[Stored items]
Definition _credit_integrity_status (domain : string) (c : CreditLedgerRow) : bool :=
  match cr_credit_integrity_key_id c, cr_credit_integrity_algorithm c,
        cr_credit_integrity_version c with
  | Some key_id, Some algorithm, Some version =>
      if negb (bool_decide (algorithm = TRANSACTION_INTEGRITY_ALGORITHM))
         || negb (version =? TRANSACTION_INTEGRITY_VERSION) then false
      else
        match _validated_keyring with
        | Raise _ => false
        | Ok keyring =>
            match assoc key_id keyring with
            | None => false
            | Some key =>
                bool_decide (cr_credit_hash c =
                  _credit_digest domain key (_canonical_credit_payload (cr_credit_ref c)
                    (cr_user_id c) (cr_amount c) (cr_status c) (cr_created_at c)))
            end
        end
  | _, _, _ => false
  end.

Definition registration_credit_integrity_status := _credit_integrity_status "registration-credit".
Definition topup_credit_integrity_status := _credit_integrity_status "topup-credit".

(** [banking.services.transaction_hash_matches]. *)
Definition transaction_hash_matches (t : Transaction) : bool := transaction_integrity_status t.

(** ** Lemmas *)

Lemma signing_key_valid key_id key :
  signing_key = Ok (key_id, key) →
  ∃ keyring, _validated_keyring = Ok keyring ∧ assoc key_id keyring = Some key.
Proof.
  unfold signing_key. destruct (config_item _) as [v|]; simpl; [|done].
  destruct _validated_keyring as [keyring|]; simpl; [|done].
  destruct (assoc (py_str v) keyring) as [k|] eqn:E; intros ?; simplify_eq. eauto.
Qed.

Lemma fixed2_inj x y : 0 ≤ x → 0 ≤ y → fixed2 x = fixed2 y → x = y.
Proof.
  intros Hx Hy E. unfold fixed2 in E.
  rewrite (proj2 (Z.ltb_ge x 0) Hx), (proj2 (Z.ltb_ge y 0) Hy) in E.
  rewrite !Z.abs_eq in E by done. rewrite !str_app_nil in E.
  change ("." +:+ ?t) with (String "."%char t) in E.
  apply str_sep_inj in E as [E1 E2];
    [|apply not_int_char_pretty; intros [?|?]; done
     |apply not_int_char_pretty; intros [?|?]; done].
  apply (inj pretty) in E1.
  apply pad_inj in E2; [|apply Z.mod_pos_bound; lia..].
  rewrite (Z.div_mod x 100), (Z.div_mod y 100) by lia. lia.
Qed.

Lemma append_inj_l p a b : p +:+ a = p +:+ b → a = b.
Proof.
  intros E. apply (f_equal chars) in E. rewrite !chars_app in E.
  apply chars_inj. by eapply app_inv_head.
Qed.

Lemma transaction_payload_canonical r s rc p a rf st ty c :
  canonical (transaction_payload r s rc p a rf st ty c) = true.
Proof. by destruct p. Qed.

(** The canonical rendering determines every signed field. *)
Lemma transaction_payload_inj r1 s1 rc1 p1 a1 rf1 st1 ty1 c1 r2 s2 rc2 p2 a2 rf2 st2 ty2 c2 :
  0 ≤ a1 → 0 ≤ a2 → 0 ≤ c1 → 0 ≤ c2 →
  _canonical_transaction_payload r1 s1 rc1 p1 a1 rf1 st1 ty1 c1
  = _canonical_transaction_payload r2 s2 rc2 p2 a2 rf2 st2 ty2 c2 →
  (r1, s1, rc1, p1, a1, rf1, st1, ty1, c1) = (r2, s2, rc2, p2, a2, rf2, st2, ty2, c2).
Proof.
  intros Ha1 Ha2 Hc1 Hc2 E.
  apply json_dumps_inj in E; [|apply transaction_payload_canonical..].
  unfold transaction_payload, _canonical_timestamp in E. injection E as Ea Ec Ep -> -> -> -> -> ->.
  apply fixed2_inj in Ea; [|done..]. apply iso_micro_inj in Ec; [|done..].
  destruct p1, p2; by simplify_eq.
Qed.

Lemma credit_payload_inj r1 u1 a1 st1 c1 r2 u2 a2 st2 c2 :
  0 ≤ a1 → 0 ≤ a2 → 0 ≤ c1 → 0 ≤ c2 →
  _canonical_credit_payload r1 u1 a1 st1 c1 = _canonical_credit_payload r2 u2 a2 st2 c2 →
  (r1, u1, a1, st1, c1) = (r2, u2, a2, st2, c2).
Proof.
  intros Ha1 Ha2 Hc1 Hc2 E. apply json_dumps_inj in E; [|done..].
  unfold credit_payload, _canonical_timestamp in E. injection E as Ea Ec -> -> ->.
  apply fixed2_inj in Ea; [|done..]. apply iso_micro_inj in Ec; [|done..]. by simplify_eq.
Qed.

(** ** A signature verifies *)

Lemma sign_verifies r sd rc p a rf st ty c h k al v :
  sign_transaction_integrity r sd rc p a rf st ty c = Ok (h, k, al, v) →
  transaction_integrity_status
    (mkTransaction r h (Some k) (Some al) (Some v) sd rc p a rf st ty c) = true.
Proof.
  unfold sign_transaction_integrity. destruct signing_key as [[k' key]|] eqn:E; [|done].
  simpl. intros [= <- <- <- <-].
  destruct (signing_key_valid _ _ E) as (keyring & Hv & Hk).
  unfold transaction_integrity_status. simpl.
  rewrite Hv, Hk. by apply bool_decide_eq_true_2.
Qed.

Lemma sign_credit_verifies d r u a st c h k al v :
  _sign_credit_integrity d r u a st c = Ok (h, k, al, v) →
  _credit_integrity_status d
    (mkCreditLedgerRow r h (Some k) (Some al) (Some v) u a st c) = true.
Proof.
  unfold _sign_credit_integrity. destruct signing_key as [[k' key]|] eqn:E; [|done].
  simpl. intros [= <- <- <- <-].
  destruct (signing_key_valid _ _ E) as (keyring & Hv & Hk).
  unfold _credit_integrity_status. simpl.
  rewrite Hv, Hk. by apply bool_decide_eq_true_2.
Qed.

What is required — Copy only the entries from the first line to the line with "if negb (bool_decide", each exactly as it appears.

Reply —
Definition _credit_integrity_status (domain : string) (c : CreditLedgerRow) : bool :=
  match cr_credit_integrity_key_id c, cr_credit_integrity_algorithm c,
        cr_credit_integrity_version c with
  | Some key_id, Some algorithm, Some version =>
      if negb (bool_decide (algorithm = TRANSACTION_INTEGRITY_ALGORITHM))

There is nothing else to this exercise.